Avant de présenter les dispositions du projet de loi d'orientation et les orientations de votre commission des Lois, le présent rapport retracera brièvement le contexte dans lequel il intervient en rappelant les principaux traits de la situation actuelle des départements d'outre-mer, qui ont fait l'objet de développements plus complets dans le rapport d'information établi à la suite des deux missions effectuées sur place.

I. LA SITUATION ET LE STATUT ACTUELS DES DÉPARTEMENTS D'OUTRE-MER

Votre commission a récemment dressé un bilan approfondi de la situation actuelle des départements d'outre-mer dans le compte-rendu établi à la suite de ses deux récentes missions dans ces départements.

Elle vous renvoie donc sur ce point aux développements figurant dans le rapport d'information présentant le compte-rendu de ces missions 3( * ) .

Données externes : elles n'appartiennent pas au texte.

(** C27: with a limit on the depth, [pathsDagToAll] returns a graph whose paths,
    read backwards, are those from the statement asked about down to a leaf or to
    the first vertex as many edges away from the roots as the limit says; each is
    the beginning of one of the full graph, and a limit of at least the number of
    vertices cuts nothing off. *)
Theorem depth_limited_paths (Z : D) (es : list (saved_edges N D)) (Inst : N) (Facts : list D)
    (Config : PathSensitivityConfig) (F : PathTracingFilter) :
  let E := getExplicitESG getParent Z es in
  (∀ i, i < ExplodedSuperGraph.size E → leaves E F i) →
  (∀ Fact, Fact ∈ Facts → is_Some (ExplodedSuperGraph.getNodeOrNull E Inst Fact)) →
  (0 ≤ DAGDepthThreshold Config < SIZE_MAX)%Z →
  ∃ k G Dag,
    (∀ fuel, k ≤ fuel → PathSensitivityManagerMixin.paths_graph E F fuel fuel Inst Facts = Some G
      ∧ pathsDagToAll (U:=U) fuel E Inst Facts Config F = Some Dag)
    ∧ (∀ l, reads Dag l ↔
        ∃ r, r ∈ Roots G ∧ spells_within G (before G (Z.to_nat (DAGDepthThreshold Config))) r l)
    ∧ (∀ l, reads Dag l → ∃ r l', r ∈ Roots G ∧ spells G r (l ++ l'))
    ∧ ((Z.of_nat (size G) ≤ DAGDepthThreshold Config)%Z → ∀ l, reads Dag l ↔ ∃ r, r ∈ Roots G ∧ spells G r l).
Proof.
  cbv zeta. intros Hleaves Hfacts HD. destruct (run_graph Z es Inst Facts F) as (k1 & G & Hk1 & s & -> & Hok); [done..|].
  destruct (graph_ok_wf _ _ _ _ _ Hok) as (Hwf & Hacc & Hin & Hroot). set (G := PathSensitivityManagerMixin.RetDag s) in *.
  destruct (finish_dag_limited (U:=U) Config G Hwf Hroot HD) as (k2 & Dag & Hk2 & Hr).
  exists (k1 `max` k2), G, Dag. split_and!; [|done|..].
  - intros fuel Hf. split; [apply Hk1; lia|]. unfold pathsDagToAll. rewrite Hk1 by lia. apply Hk2. lia.
  - intros l (r & Hroot' & Hs)%Hr. destruct (spells_within_prefix _ _ _ _ Hacc Hs) as [l' Hl']. by exists r, l'.
  - intros Hle l. rewrite Hr. split; intros (r & Hroot' & Hs); exists r; (split; [done|]); revert Hs;
      (apply spells_within_all; [intros u Hu; apply acyclic_before; [done..|lia|done]|by exists r]).
Qed.
End answer.

Lemma branch_no_cycles : no_cycles branch DefaultPathTracingFilter.
Proof.
  split; [done|]. exists (λ i, [0; 1; 1; 2; 2] !!! i). intros i j (p & Hp & Hj). revert p Hp Hj.
  do 5 (destruct i as [|i]; [intros p Hp Hj; vm_compute in Hp; simplify_eq;
    (destruct Hj as [->|Hj]; [vm_compute; lia|vm_compute in Hj; by apply elem_of_nil in Hj])|]).
  intros p Hp. vm_compute in Hp. done.
Qed.

(** Both ways to 4; the reader of a path goes from the first label of its last
    vertex to the last one of its first. *)
Lemma paths_to_facts_exact_witness :
  no_cycles branch DefaultPathTracingFilter
  ∧ (∀ Fact, Fact ∈ [0] → is_Some (ExplodedSuperGraph.getNodeOrNull branch 4 Fact))
  ∧ DAGDepthThreshold default_path_config = SIZE_MAX
  ∧ (∃ k Dag, (∀ fuel, k ≤ fuel →
        pathsDagToAll (U:=Log.classes) fuel branch 4 [0] default_path_config DefaultPathTracingFilter = Some Dag)
      ∧ ∀ l, reads Dag l ↔ ∃ Fact i, Fact ∈ [0] ∧ ExplodedSuperGraph.getNodeOrNull branch 4 Fact = Some i
          ∧ (query_path branch DefaultPathTracingFilter 4 i l
             ∨ l = [4] ∧ ∀ l', ¬ query_path branch DefaultPathTracingFilter 4 i l'))
  ∧ pathsDagTo (U:=Log.classes) 20 branch 4 0 default_path_config DefaultPathTracingFilter
    = Some {| Nodes := [[3; 1; 0]; [2; 1; 0]; [4]]; Adj := [[2]; [2]; []]; Roots := [0; 1] |}.
Proof.
  assert (∀ Fact, Fact ∈ [0] → is_Some (ExplodedSuperGraph.getNodeOrNull branch 4 Fact)) as Hf.
  { intros Fact ->%list_elem_of_singleton. vm_compute. by eexists. }
  split; [exact branch_no_cycles|]. split; [exact Hf|]. split; [reflexivity|]. split; [|vm_compute; reflexivity].
  exact (paths_to_facts_exact (U:=Log.classes) (λ n : nat, n) 0 branch_edges 4 [0] default_path_config DefaultPathTracingFilter
    branch_no_cycles Hf eq_refl).
Defined.

(** A loop, 2 and 3, behind the statement 1. *)
Definition inner_loop_edges : list (saved_edges nat nat) := [flow 0 1; flow 1 2; flow 2 3; flow 3 2; flow 2 4].
Abbreviation inner_loop := (getExplicitESG (λ n : nat, n) 0 inner_loop_edges).

Lemma inner_loop_leaves i : leaves inner_loop DefaultPathTracingFilter i.
Proof.
  assert (leaves inner_loop DefaultPathTracingFilter 0) as H0 by (constructor; vm_compute; reflexivity).
  assert (leaves inner_loop DefaultPathTracingFilter 1) as H1 by (eapply leaves_step; [vm_compute; reflexivity|done]).
  assert (leaves inner_loop DefaultPathTracingFilter 2) as H2 by (eapply leaves_step; [vm_compute; reflexivity|done]).
  do 3 (destruct i as [|i]; [done|]).
  destruct i as [|[|i]]; [eapply leaves_step; [vm_compute; reflexivity|done]..|constructor].
  vm_compute. done.
Qed.

(** The loop is unrolled once. *)
Lemma paths_graph_returns_traces_witness :
  (∀ i, i < ExplodedSuperGraph.size inner_loop → leaves inner_loop DefaultPathTracingFilter i)
  ∧ (∀ Fact, Fact ∈ [0] → is_Some (ExplodedSuperGraph.getNodeOrNull inner_loop 4 Fact))
  ∧ DAGDepthThreshold default_path_config = SIZE_MAX
  ∧ (∃ k G Dag,
      (∀ fuel, k ≤ fuel →
        PathSensitivityManagerMixin.paths_graph inner_loop DefaultPathTracingFilter fuel fuel 4 [0] = Some G
        ∧ PathSensitivityManagerBase.assertIsDAG fuel G = Some true
        ∧ pathsDagToAll (U:=Log.classes) fuel inner_loop 4 [0] default_path_config DefaultPathTracingFilter = Some Dag
        ∧ PathSensitivityManagerBase.assertIsDAG fuel Dag = Some true)
      ∧ graph_wf Dag ∧ (∀ v, ¬ tc (edge_to Dag) v v)
      ∧ ∀ l, reads Dag l → ∃ Fact i, Fact ∈ [0] ∧ ExplodedSuperGraph.getNodeOrNull inner_loop 4 Fact = Some i
          ∧ (query_path inner_loop DefaultPathTracingFilter 4 i l ∨ l = [4]))
  ∧ pathsDagTo (U:=Log.classes) 20 inner_loop 4 0 default_path_config DefaultPathTracingFilter
    = Some {| Nodes := [[1; 0]; [2]; [3; 2]; [4]]; Adj := [[1; 2]; [3]; [1]; []]; Roots := [0] |}.
Proof.
  assert (∀ Fact, Fact ∈ [0] → is_Some (ExplodedSuperGraph.getNodeOrNull inner_loop 4 Fact)) as Hf.
  { intros Fact ->%list_elem_of_singleton. vm_compute. by eexists. }
  split; [intros i _; apply inner_loop_leaves|]. split; [exact Hf|]. split; [reflexivity|]. split; [|vm_compute; reflexivity].
  exact (paths_graph_returns_traces (U:=Log.classes) (λ n : nat, n) 0 inner_loop_edges 4 [0] default_path_config
    DefaultPathTracingFilter (λ i _, inner_loop_leaves i) Hf eq_refl).
Defined.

Il importe cependant de rappeler brièvement la très grande diversité des territoires concernés, les difficultés économiques et sociales auxquelles ils sont actuellement confrontés, et le cadre juridique définissant leur statut, qu'il est apparu intéressant de comparer avec celui des autres régions ultrapériphériques européennes.

A. UNE GRANDE DIVERSITÉ

Ainsi que l'ont unanimement constaté les membres de votre commission des Lois qui se sont récemment déplacés dans les départements d'outre-mer, la situation de ces départements se caractérise par une très grande diversité, qui s'explique largement par des réalités géographiques et des héritages historiques différents.

En effet, la situation de la Guyane , immense territoire de 90.000 km 2 placé au sein du continent sud-américain, très faiblement peuplé 4( * ) et presque entièrement couvert par la forêt équatoriale, se distingue profondément de celle de la Martinique et de la Guadeloupe , petites îles fortement peuplées placées au coeur de l'archipel caraïbe 5( * ) .

Toute autre encore est la situation de l'île de la Réunion 6( * ) , qui occupe une position géographique à part des autres départements d'outre-mer puisqu'elle se trouve placée dans l'environnement géographique de la partie sud-ouest de l'océan indien.

En outre, au-delà des spécificités propres à chaque département, à l'intérieur même de chacun d'entre eux, de nouvelles particularités apparaissent.

Ainsi, par exemple, en Guyane, la situation des communes isolées de l'intérieur est fort éloignée de celle des communes de Cayenne ou de Kourou, pôle de technologie avancée. Au sein de l'archipel de la Guadeloupe, les îles dites du Nord (Saint-Barthélémy et Saint-Martin) présentent de fortes singularités. Quant à la Réunion, on y constate un déséquilibre croissant de développement entre la partie nord et la partie sud de l'île.

Enfin, on évoquera l'originalité du petit archipel de Saint-Pierre-et-Miquelon situé à proximité de Terre-Neuve et peuplé de 6.700 habitants seulement 7( * ) , qui est doté depuis 1985 d'un statut de collectivité territoriale sui generis et ne constitue donc plus un département d'outre-mer, mais est concerné par certaines dispositions du projet de loi d'orientation.